##### Input data

(* ===== verification/GroupMutex.v ===== *)
(** * Concurrent reconciles and the server group mutex
    (serverGroupMu in src/internal/controller/cloudscalemachine_servergroup.go)

    Several machine reconciles run at once against one provider. Each lists the
    cluster's groups and creates one when none fits; the provider accepts
    duplicates. The section is modelled as steps of any number of workers that
    interleave on the shared world, with and without the mutex, and linked to
    [listOrCreateGroup] by a refinement lemma. *)

From stdpp Require Export functions relations.
From S2P Require Export MachineCtl.

Section mutex.
Context `{P : Platform}.
Implicit Types (ms : MachineScope) (s : MState) (w : World).

(** ** The two halves of the section *)

(** The listing; [Some] when the function returns after it. *)
Definition listHalf ms (groupName : string) : MM (option Result) :=
  let! groups := wrap "listing server groups: "
                   (sdk_ListGroups (ServerGroups (mscope_Client ms))
                      (clusterOwnershipTags (mscope_CloudscaleCluster ms))) in
  match findGroup groupName (CloudscaleClusterSpec_Zone (spec (mscope_CloudscaleCluster ms))) groups with
  | Some g => modify (set_group (ServerGroup_UUID g)) ;;! ret (Some emptyResult)
  | None => ret None
  end.

(** The creation. *)
Definition createHalf ms (groupName : string) : MM Result :=
  let! r := try (sdk_Create (ServerGroups (mscope_Client ms)) CServerGroup ServerGroup_UUID
                   (groupRequest ms groupName)) in
  match r with
  | Err e => if IsTimeoutError e then ret (requeue 5) else throw (wrapError "creating server group: " e)
  | Ok group => modify (set_group (ServerGroup_UUID group)) ;;! ret emptyResult
  end.

(** Run without interruption, the halves are the function. *)
Lemma listOrCreateGroup_halves ms name s :
  listOrCreateGroup ms name s =
    (let! o := listHalf ms name in
     match o with Some r => ret r | None => createHalf ms name end) s.
Proof.
  unfold listOrCreateGroup, listHalf, createHalf, bind, wrap.
  destruct (sdk_ListGroups _ _ s) as [[groups|e] s1]; simpl; [|done].
  by destruct (findGroup _ _ groups).
Qed.

(** ** Workers *)

Inductive phase :=
  | Outside
  | Locked
  | Listed
  | Leaving (r : Res Result)
  | Finished (r : Res Result).

Definition inside (p : phase) : bool :=
  match p with Locked | Listed | Leaving _ => true | _ => false end.

(** The shared world, the mutex, and each worker's phase and machine object. *)
Record System := mkSystem {
  sys_world : World;
  sys_mutex : option nat;
  sys_phase : nat → phase;
  sys_machine : nat → CloudscaleMachine }.

Context (scopes : nat → MachineScope) (names : nat → string).

(** Groups are never created by anyone else; they may be deleted. *)
Context (environment : World → World → Prop).

Definition after_list (r : Res (option Result)) : phase :=
  match r with
  | Ok (Some res) => Leaving (Ok res)
  | Ok None => Listed
  | Err e => Leaving (Err e)
  end.

Inductive step (use_mutex : bool) : relation System :=
  | step_lock i σ :
      sys_phase σ i = Outside → (use_mutex = true → sys_mutex σ = None) →
      step use_mutex σ
        (mkSystem (sys_world σ) (Some i) (<[i := Locked]> (sys_phase σ)) (sys_machine σ))
  | step_list i σ r m' w' evs :
      sys_phase σ i = Locked →
      listHalf (scopes i) (names i) (mkSt (sys_machine σ i) (sys_world σ) []) = (r, mkSt m' w' evs) →
      step use_mutex σ
        (mkSystem w' (sys_mutex σ) (<[i := after_list r]> (sys_phase σ)) (<[i := m']> (sys_machine σ)))
  | step_create i σ r m' w' evs :
      sys_phase σ i = Listed →
      createHalf (scopes i) (names i) (mkSt (sys_machine σ i) (sys_world σ) []) = (r, mkSt m' w' evs) →
      step use_mutex σ
        (mkSystem w' (sys_mutex σ) (<[i := Leaving r]> (sys_phase σ)) (<[i := m']> (sys_machine σ)))
  | step_unlock i σ r :
      sys_phase σ i = Leaving r →
      step use_mutex σ
        (mkSystem (sys_world σ) None (<[i := Finished r]> (sys_phase σ)) (sys_machine σ))
  (** the machine is reconciled again, from any version of its object *)
  | step_again i σ r m :
      sys_phase σ i = Finished r →
      step use_mutex σ
        (mkSystem (sys_world σ) (sys_mutex σ) (<[i := Outside]> (sys_phase σ)) (<[i := m]> (sys_machine σ)))
  | step_environment σ w' :
      environment (sys_world σ) w' →
      step use_mutex σ (mkSystem w' (sys_mutex σ) (sys_phase σ) (sys_machine σ)).

(** Nobody has entered the section yet. *)
Definition initial (σ : System) : Prop :=
  sys_mutex σ = None ∧ ∀ i, sys_phase σ i = Outside.
End mutex.

(** ** At most one group of a name and zone per cluster *)

Section mutual_exclusion.
Context `{P : Platform}.
Context (scopes : nat → MachineScope) (names : nat → string) (environment : World → World → Prop).

(** The workers talk to one provider, whose groups are created as requested. *)
Context (svc : ServerGroupService World).
Context {HS : TaggedService svc ServerGroup_UUID ServerGroupRequest_Tags}.

Definition live_groups (w : World) : list (ServerGroup * TagMap) := live svc ServerGroup_UUID w.

Class NamedGroups := {
  named_create req w :
    live_groups (snd (svc_Create svc req w)) ≡ₚ live_groups w ∨
    ∃ x, ServerGroup_Name x = ServerGroupRequest_Name req ∧
         ServerGroup_Zone x = ServerGroupRequest_Zone req ∧
         live_groups (snd (svc_Create svc req w)) ≡ₚ (x, ServerGroupRequest_Tags req) :: live_groups w }.

Context {HN : NamedGroups}.

(** The groups of one cluster with this name in this zone. *)
Definition fits (tags : TagMap) (name zone : string) (xt : ServerGroup * TagMap) : Prop :=
  tags ⊆ snd xt ∧ ServerGroup_Name (fst xt) = name ∧ ServerGroup_Zone (fst xt) = zone.
#[global] Instance fits_dec tags name zone xt : Decision (fits tags name zone xt).
Proof. unfold fits. apply _. Defined.

Definition duplicates (tags : TagMap) (name zone : string) (w : World) : nat :=
  length (filter (fits tags name zone) (live_groups w)).

Definition workerTags (i : nat) : TagMap := clusterOwnershipTags (mscope_CloudscaleCluster (scopes i)).
Definition workerZone (i : nat) : string :=
  CloudscaleClusterSpec_Zone (spec (mscope_CloudscaleCluster (scopes i))).

Context (one_provider : ∀ i, ServerGroups (mscope_Client (scopes i)) = svc).
Context (no_other_creator : ∀ w w', environment w w' →
           ∀ tags name zone, duplicates tags name zone w' ≤ duplicates tags name zone w).

Lemma duplicates_same tags name zone w w' :
  live_groups w' ≡ₚ live_groups w → duplicates tags name zone w' = duplicates tags name zone w.
Proof. unfold duplicates. by intros ->. Qed.

Lemma listHalf_run i s r s' :
  listHalf (scopes i) (names i) s = (r, s') →
  live_groups (world s') = live_groups (world s) ∧
  (r = Ok None → duplicates (workerTags i) (names i) (workerZone i) (world s') = 0).
Proof.
  unfold listHalf, wrap, sdk_ListGroups, call, bind, modify, ret, throw. rewrite one_provider. fold (workerTags i) (workerZone i).
  pose proof (live_list svc ServerGroup_UUID (workerTags i) (world s)) as Hl.
  pose proof (live_list_ok svc ServerGroup_UUID (workerTags i) (world s)) as Hok.
  destruct (svc_List svc (workerTags i) (world s)) as [[groups|e] w]; simpl in *; [|by intros; simplify_eq/=].
  specialize (Hok _ eq_refl). destruct (findGroup _ _ groups) as [g|] eqn:Ef; intros; simplify_eq/=; [done|].
  split; [done|]. intros _. unfold duplicates, live_groups. rewrite Hl.
  destruct (filter (fits _ _ _) _) as [|[x t] rest] eqn:E; [done|].
  assert ((x, t) ∈ (x, t) :: rest) as Hin by left. rewrite <- E in Hin.
  apply list_elem_of_filter in Hin as [(Ht & Hn & Hz) Hlive].
  destruct (findGroup_None _ _ _ x Ef); [|done]. rewrite Hok.
  apply list_elem_of_fmap. exists (x, t). split; [done|]. by apply list_elem_of_filter.
Qed.

Lemma ownership_inj c c' : clusterOwnershipTags c ⊆ clusterOwnershipTags c' → clusterOwnershipTags c = clusterOwnershipTags c'.
Proof.
  unfold clusterOwnershipTags. rewrite map_singleton_subseteq_l, lookup_singleton_Some.
  by intros [-> _].
Qed.

Lemma createHalf_run i s r s' c name zone :
  createHalf (scopes i) (names i) s = (r, s') →
  let d w := duplicates (clusterOwnershipTags c) name zone w in
  d (world s') ≤ d (world s) ∨
  (clusterOwnershipTags c = workerTags i ∧ name = names i ∧ zone = workerZone i ∧
   d (world s') ≤ S (d (world s))).
Proof.
  unfold createHalf, sdk_Create, try, call, bind, ret, throw, modify. rewrite one_provider.
  set (req := groupRequest _ _). pose proof (named_create req (world s)) as Hc.
  intros H. assert (world s' = snd (svc_Create svc req (world s))) as ->.
  { destruct (svc_Create svc req (world s)) as [[g|e] w]; simpl in *; [by simplify_eq/=|].
    destruct (IsTimeoutError e); by simplify_eq/=. }
  simpl. destruct Hc as [Hc|(x & Hn & Hz & Hc)]; [left; by rewrite (duplicates_same _ _ _ _ _ Hc)|].
  unfold duplicates. rewrite Hc, filter_cons. case_decide as Hf; [|left; done].
  right. destruct Hf as (Ht & Hn' & Hz'). simpl in *.
  split_and!; [by apply ownership_inj|by rewrite <- Hn', Hn|by rewrite <- Hz', Hz|done].
Qed.

(** ** The invariant *)

Definition mutual (c : CloudscaleCluster) (name zone : string) (σ : System) : Prop :=
  (∀ i, inside (sys_phase σ i) = true → sys_mutex σ = Some i) ∧
  duplicates (clusterOwnershipTags c) name zone (sys_world σ) ≤ 1 ∧
  (∀ i, sys_phase σ i = Listed → duplicates (workerTags i) (names i) (workerZone i) (sys_world σ) = 0).

Lemma mutual_step c name zone σ σ' :
  step scopes names environment true σ σ' → mutual c name zone σ → mutual c name zone σ'.
Proof.
  intros Hstep (Hm & Hd & Hl). destruct Hstep as [i σ Ho Hfree|i σ r m' w' evs Hp E|i σ r m' w' evs Hp E|i σ r Hp|i σ r m Hp|σ w' He];
    simpl in *.
  - specialize (Hfree eq_refl).
    assert (∀ j, inside (sys_phase σ j) = false) as Hnone.
    { intros j. destruct (inside (sys_phase σ j)) eqn:Ej; [|done]. apply Hm in Ej. congruence. }
    split_and!; simpl; [|done|]; intros j; destruct (decide (i = j)) as [<-|Hij];
      rewrite ?fn_lookup_insert, ?fn_lookup_insert_ne by done; [done| |done|apply Hl].
    intros Hj. by rewrite Hnone in Hj.
  - apply listHalf_run in E as [Elive Eabs]. simpl in *.
    assert (sys_mutex σ = Some i) as Hi by (apply Hm; by rewrite Hp).
    split_and!; simpl.
    + intros j. destruct (decide (i = j)) as [<-|Hij]; [done|]. rewrite fn_lookup_insert_ne by done. apply Hm.
    + rewrite (duplicates_same _ _ _ (sys_world σ)); [done|by rewrite Elive].
    + intros j. destruct (decide (i = j)) as [<-|Hij].
      * rewrite fn_lookup_insert. intros Hr. apply Eabs. destruct r as [[]|]; simpl in Hr; done.
      * rewrite fn_lookup_insert_ne by done. intros Hj. assert (sys_mutex σ = Some j) by (apply Hm; by rewrite Hj). congruence.
  - pose proof (createHalf_run _ _ _ _ c name zone E) as Hc. simpl in *.
    assert (sys_mutex σ = Some i) as Hi by (apply Hm; by rewrite Hp).
    split_and!; simpl.
    + intros j. destruct (decide (i = j)) as [<-|Hij]; [done|]. rewrite fn_lookup_insert_ne by done. apply Hm.
    + destruct Hc as [Hc|(Ht & -> & -> & Hc)]; [lia|]. rewrite Ht in *. specialize (Hl i Hp). lia.
    + intros j. destruct (decide (i = j)) as [<-|Hij]; [by rewrite fn_lookup_insert|].
      rewrite fn_lookup_insert_ne by done. intros Hj.
      assert (sys_mutex σ = Some j) by (apply Hm; by rewrite Hj). congruence.
  - assert (sys_mutex σ = Some i) as Hi by (apply Hm; by rewrite Hp).
    split_and!; simpl; [|done|]; intros j; destruct (decide (i = j)) as [<-|Hij];
      rewrite ?fn_lookup_insert, ?fn_lookup_insert_ne by done; [done| |done|apply Hl].
    intros Hj. apply Hm in Hj. congruence.
  - split_and!; simpl; [|done|]; intros j; destruct (decide (i = j)) as [<-|Hij];
      rewrite ?fn_lookup_insert, ?fn_lookup_insert_ne by done; [done|apply Hm|done|apply Hl].
  - split_and!; simpl; [done| |].
    + etrans; [by apply no_other_creator|done].
    + intros j Hj. pose proof (no_other_creator _ _ He (workerTags j) (names j) (workerZone j)).
      specialize (Hl j Hj). lia.
Qed.
End mutual_exclusion.

(** ** The property *)

Section mutex_claim.
Context `{P : Platform}.

(** C10. The mutex prevents duplicates. However many machine reconciles interleave
    their listings and creations, with groups deleted in between, as long as each
    holds the mutex over both there is never more than one group of a name and
    zone with a cluster's ownership tags, if there was at most one before. *)
Theorem mutex_prevents_duplicates
    (scopes : nat → MachineScope) (names : nat → string) (environment : World → World → Prop)
    (svc : ServerGroupService World)
    `{HS : !TaggedService svc ServerGroup_UUID ServerGroupRequest_Tags} `{HN : !NamedGroups svc}
    (one_provider : ∀ i, ServerGroups (mscope_Client (scopes i)) = svc)
    (no_other_creator : ∀ w w', environment w w' →
       ∀ tags name zone, duplicates svc tags name zone w' ≤ duplicates svc tags name zone w)
    (c : CloudscaleCluster) (name zone : string) (σ σ' : System) :
  initial σ → duplicates svc (clusterOwnershipTags c) name zone (sys_world σ) ≤ 1 →
  rtc (step scopes names environment true) σ σ' →
  duplicates svc (clusterOwnershipTags c) name zone (sys_world σ') ≤ 1.
Proof.
  intros [Hm Ho] Hd Hsteps.
  assert (mutual scopes names svc c name zone σ) as Hinv.
  { split_and!; [|done|]; intros i; by rewrite Ho. }
  clear Hm Ho Hd. induction Hsteps as [σ|σ σ1 σ' Hstep _ IH]; [by destruct Hinv as (_ & ? & _)|].
  apply IH. by eapply mutual_step.
Qed.
End mutex_claim.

##########

*What is required*:
Return exactly the opening lines of the listing above, ending with the line that has "duplicates. The section".

*Response*:
(* ===== verification/GroupMutex.v ===== *)
(** * Concurrent reconciles and the server group mutex
    (serverGroupMu in src/internal/controller/cloudscalemachine_servergroup.go)

    Several machine reconciles run at once against one provider. Each lists the
    cluster's groups and creates one when none fits; the provider accepts
    duplicates. The section is modelled as steps of any number of workers that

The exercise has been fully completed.